(Data section begins)
Definition NewRequestMetadataExtractor : RequestMetadataExtractor :=
  {| typedName := {| Type_ := PluginType; Name := PluginType |}; counters := ∅ |}.

Definition WithName (e : RequestMetadataExtractor) (name : string) : RequestMetadataExtractor :=
  {| typedName := {| Type_ := Type_ (typedName e); Name := name |}; counters := counters e |}.

(** Reading an absent counter gives the zero value. *)
Definition zero_count : RequestMetadataCount := {| Requests := 0; Tokens := 0 |}.

Section extract.
Context `{GA : GoArch}.

(** What one event does to the counter of its model. *)
Definition incremented (maxTokens : float64) (c : RequestMetadataCount) : RequestMetadataCount :=
  {| Requests := wrap64 (Requests c + 1); Tokens := wrap64 (Tokens c + f_to_int64 maxTokens) |}.

Definition decremented (maxTokens : float64) (c : RequestMetadataCount) : RequestMetadataCount :=
  {| Requests := floorDecrement (Requests c) 1;
     Tokens := floorDecrement (Tokens c) (f_to_int64 maxTokens) |}.

(** The body of the loop, on [e.counters] and [updated]. *)
Definition count_event (st : gmap string RequestMetadataCount * gmap string RequestMetadataCount)
    (ev : Event) : gmap string RequestMetadataCount * gmap string RequestMetadataCount :=
  let step (request : InferenceRequest) (f : float64 → RequestMetadataCount → RequestMetadataCount) :=
    let model := body_string request "model" in
    if String.eqb model "" then st
    else
      let maxTokens := body_float request "max_tokens" in
      let c := f maxTokens (default zero_count (st.1 !! model)) in
      (<[model := c]> st.1, <[model := c]> st.2) in
  match ev with
  | RequestEvent request _ => step request incremented
  | ResponseEvent request _ _ _ _ => step request decremented
  | OtherEvent _ _ => st
  end.

Context `{TD : TDigest} `{MO : MapOrder} {S : Type} `{DS : !Datastore S}.

Definition Extract (e : RequestMetadataExtractor) (s : S) (events : list Event) :
    RequestMetadataExtractor * S :=
  let '(cs, updated) := foldl count_event (counters e, ∅) events in
  ({| typedName := typedName e; counters := cs |},
   foldl (publish RequestMetadataAttributeKey) s
     (prod_map id CRequestMetadataCount <$> go_range updated)).

(** The batches the processor delivers, one [Extract] each. *)
Definition Extract_batches (e : RequestMetadataExtractor) (s : S) (batches : list (list Event)) :
    RequestMetadataExtractor * S :=
  foldl (λ es batch, Extract es.1 es.2 batch) (e, s) batches.

(** *** The counts an observer of the events keeps *)

(** What an event says about requests of model [m]: one more, one less, with
    its token budget. *)
Definition about (m : string) (ev : Event) : option (bool * Z) :=
  match ev with
  | RequestEvent rq _ =>
      if String.eqb (body_string rq "model") m
      then Some (true, f_to_int64 (body_float rq "max_tokens")) else None
  | ResponseEvent rq _ _ _ _ =>
      if String.eqb (body_string rq "model") m
      then Some (false, f_to_int64 (body_float rq "max_tokens")) else None
  | OtherEvent _ _ => None
  end.

(** Requests and tokens in flight, in exact arithmetic, never below zero. *)
Definition observe (m : string) (rt : Z * Z) (ev : Event) : Z * Z :=
  match about m ev with
  | Some (true, t) => (rt.1 + 1, rt.2 + t)
  | Some (false, t) => (Z.max 0 (rt.1 - 1), Z.max 0 (rt.2 - t))
  | None => rt
  end%Z.

Definition in_flight (m : string) (events : list Event) : Z * Z :=
  foldl (observe m) (0, 0)%Z events.

Definition mentions (m : string) (events : list Event) : bool :=
  existsb (λ ev, bool_decide (is_Some (about m ev))) events.

Definition count_pair (c : RequestMetadataCount) : Z * Z := (Requests c, Tokens c).

Lemma count_event_lookup st ev m :
  m ≠ "" →
  (count_event st ev).1 !! m =
    match about m ev with
    | Some (true, _) => Some (incremented (match ev with RequestEvent rq _ => body_float rq "max_tokens" | _ => f0 end) (default zero_count (st.1 !! m)))
    | Some (false, _) => Some (decremented (match ev with ResponseEvent rq _ _ _ _ => body_float rq "max_tokens" | _ => f0 end) (default zero_count (st.1 !! m)))
    | None => st.1 !! m
    end ∧
  (count_event st ev).2 !! m =
    match about m ev with
    | Some _ => (count_event st ev).1 !! m
    | None => st.2 !! m
    end.
Proof.
  intros Hm. destruct ev as [rq cs|rq rsp cs d t|? ?]; simpl; [| |done].
  all: destruct (String.eqb_spec (body_string rq "model") m) as [->|Hne];
    [destruct (String.eqb_spec m ""); [done|]; simpl; by rewrite !lookup_insert_eq
    |destruct (String.eqb _ ""); simpl; [done|by rewrite !lookup_insert_ne]].
Qed.

(** [updated] holds the counters the batch touched. *)
Lemma count_events_updated evs st m :
  m ≠ "" →
  (foldl count_event st evs).2 !! m =
    if mentions m evs then (foldl count_event st evs).1 !! m else st.2 !! m.
Proof.
  intros Hm. induction evs as [|ev evs IH] using rev_ind; [done|].
  rewrite !foldl_app. simpl. unfold mentions in *. rewrite existsb_app. simpl.
  destruct (count_event_lookup (foldl count_event st evs) ev m Hm) as [H1 H2].
  rewrite H2, orb_false_r. destruct (about m ev) as [[[] t]|]; simpl;
    rewrite ?orb_true_r, ?orb_false_r; [done|done|]. by rewrite IH, H1.
Qed.

Lemma count_events_untouched evs st m :
  m ≠ "" → mentions m evs = false → (foldl count_event st evs).1 !! m = st.1 !! m.
Proof.
  intros Hm. induction evs as [|ev evs IH] using rev_ind; [done|].
  rewrite !foldl_app. simpl. unfold mentions in *. rewrite existsb_app. simpl.
  intros [Hevs Hev]%orb_false_iff. rewrite orb_false_r in Hev.
  destruct (count_event_lookup (foldl count_event st evs) ev m Hm) as [-> _].
  destruct (about m ev); [done|]. by apply IH.
Qed.

(** The first component does not depend on the second one. *)
Lemma count_event_fst cs u u' ev : (count_event (cs, u) ev).1 = (count_event (cs, u') ev).1.
Proof. destruct ev; simpl; [| |done]; by case_match. Qed.

Lemma count_events_fst evs cs u u' :
  (foldl count_event (cs, u) evs).1 = (foldl count_event (cs, u') evs).1.
Proof.
  revert cs u u'. induction evs as [|ev evs IH]; intros cs u u'; simpl; [done|].
  pose proof (count_event_fst cs u u' ev) as E.
  destruct (count_event (cs, u) ev) as [a b], (count_event (cs, u') ev) as [a' b'].
  simpl in E. subst. apply IH.
Qed.

Definition counts (e : RequestMetadataExtractor) (m : string) : Z * Z :=
  count_pair (default zero_count (counters e !! m)).

Definition bounded_tokens (B : Z) (evs : list Event) : Prop :=
  Forall (λ ev, ∀ m b t, about m ev = Some (b, t) → (0 ≤ t ≤ B)%Z) evs.

(** The machine counters follow the exact ones while these fit in 64 bits. *)
Lemma counts_in_flight B evs m :
  m ≠ "" → (1 ≤ B)%Z → bounded_tokens B evs → (Z.of_nat (length evs) * B ≤ max_int64)%Z →
  let c := count_pair (default zero_count ((foldl count_event (∅, ∅) evs).1 !! m)) in
  c = in_flight m evs ∧
  (0 ≤ c.1 ≤ Z.of_nat (length evs))%Z ∧ (0 ≤ c.2 ≤ Z.of_nat (length evs) * B)%Z.
Proof.
  intros Hm HB. unfold in_flight.
  induction evs as [|ev evs IH] using rev_ind; intros Hb Hlen; [done|].
  apply Forall_app in Hb as [Hb Hev]. inversion_clear Hev as [|? ? Hev' _].
  rewrite length_app in *. simpl in *. rewrite !foldl_app. simpl.
  destruct (IH Hb) as (Heq & H1 & H2); [nia|]. clear IH.
  destruct (count_event_lookup (foldl count_event (∅, ∅) evs) ev m Hm) as [-> _].
  rewrite <- Heq. unfold observe.
  destruct (about m ev) as [[b t]|] eqn:Ea; [|split; [done|nia]].
  pose proof (Hev' _ _ _ Ea) as Ht.
  set (c := default zero_count _) in *. unfold count_pair in *. simpl in *.
  assert (∀ z, (0 ≤ z)%Z → (z ≤ max_int64)%Z → wrap64 z = z) as Hw
    by (intros; apply wrap64_small; unfold in_int64, min_int64, two63; lia).
  assert (∀ z, (- max_int64 ≤ z ≤ max_int64)%Z → wrap64 z = z) as Hw'
    by (intros; apply wrap64_small; unfold in_int64, min_int64, max_int64, two63 in *; lia).
  destruct ev as [rq cs|rq rsp cs d tt|? ?]; simpl in Ea; [| |done];
    destruct (String.eqb _ m); simplify_eq; simpl.
  - rewrite !Hw by nia. split; [done|nia].
  - unfold floorDecrement. rewrite !Hw' by nia.
    destruct (Z.ltb_spec (Requests c - 1) 0);
      destruct (Z.ltb_spec (Tokens c - f_to_int64 (body_float rq "max_tokens")) 0);
      (split; [f_equal; lia|nia]).
Qed.

Lemma count_events_mentioned evs st m :
  m ≠ "" → mentions m evs = true → is_Some ((foldl count_event st evs).1 !! m).
Proof.
  intros Hm. induction evs as [|ev evs IH] using rev_ind; [done|].
  rewrite foldl_app. simpl. unfold mentions in *. rewrite existsb_app. simpl.
  destruct (count_event_lookup (foldl count_event st evs) ev m Hm) as [-> _].
  destruct (about m ev) as [[[] t]|]; simpl; [done|done|]. rewrite orb_false_r. apply IH.
Qed.

Lemma NoDup_fst_go_range_map {V V'} (f : V → V') (u : gmap string V) :
  NoDup (prod_map id f <$> go_range u).*1.
Proof.
  rewrite <- list_fmap_compose. rewrite (list_fmap_ext _ fst); [apply NoDup_fst_go_range|].
  by intros ? [].
Qed.

Lemma Extract_ok e s evs : store_ok s → store_ok (Extract e s evs).2.
Proof.
  intros Hok. unfold Extract. destruct (foldl count_event (counters e, ∅) evs) as [cs u].
  apply publish_all_spec; [done|apply NoDup_fst_go_range_map].
Qed.

Lemma Extract_counters e s evs :
  counters (Extract e s evs).1 = (foldl count_event (counters e, ∅) evs).1.
Proof. unfold Extract. by destruct (foldl count_event (counters e, ∅) evs). Qed.

Lemma Extract_attr e s evs m :
  store_ok s → m ≠ "" →
  attr (Extract e s evs).2 m RequestMetadataAttributeKey =
    if mentions m evs
    then Some (CRequestMetadataCount (default zero_count (counters (Extract e s evs).1 !! m)))
    else attr s m RequestMetadataAttributeKey.
Proof.
  intros Hok Hm. rewrite Extract_counters. unfold Extract.
  pose proof (count_events_updated evs (counters e, ∅) m Hm) as Hu.
  pose proof (count_events_mentioned evs (counters e, ∅) m Hm) as Hs.
  destruct (foldl count_event (counters e, ∅) evs) as [cs u]. simpl in *.
  rewrite attr_publish_all; [|done|apply NoDup_fst_go_range_map|done].
  rewrite list_to_map_fmap, list_to_map_go_range, lookup_fmap, Hu.
  destruct (mentions m evs); [|done]. by destruct (Hs eq_refl) as [c ->].
Qed.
(Data section ends)
[Directions]
The response should hold exactly the lines starting at the line with "(Requests c) 1;" and ending at the line with "(ev : Event) : gmap", and no other line of the material above.

[Exercise result]
  {| Requests := floorDecrement (Requests c) 1;
     Tokens := floorDecrement (Tokens c) (f_to_int64 maxTokens) |}.

(** The body of the loop, on [e.counters] and [updated]. *)
Definition count_event (st : gmap string RequestMetadataCount * gmap string RequestMetadataCount)
    (ev : Event) : gmap string RequestMetadataCount * gmap string RequestMetadataCount :=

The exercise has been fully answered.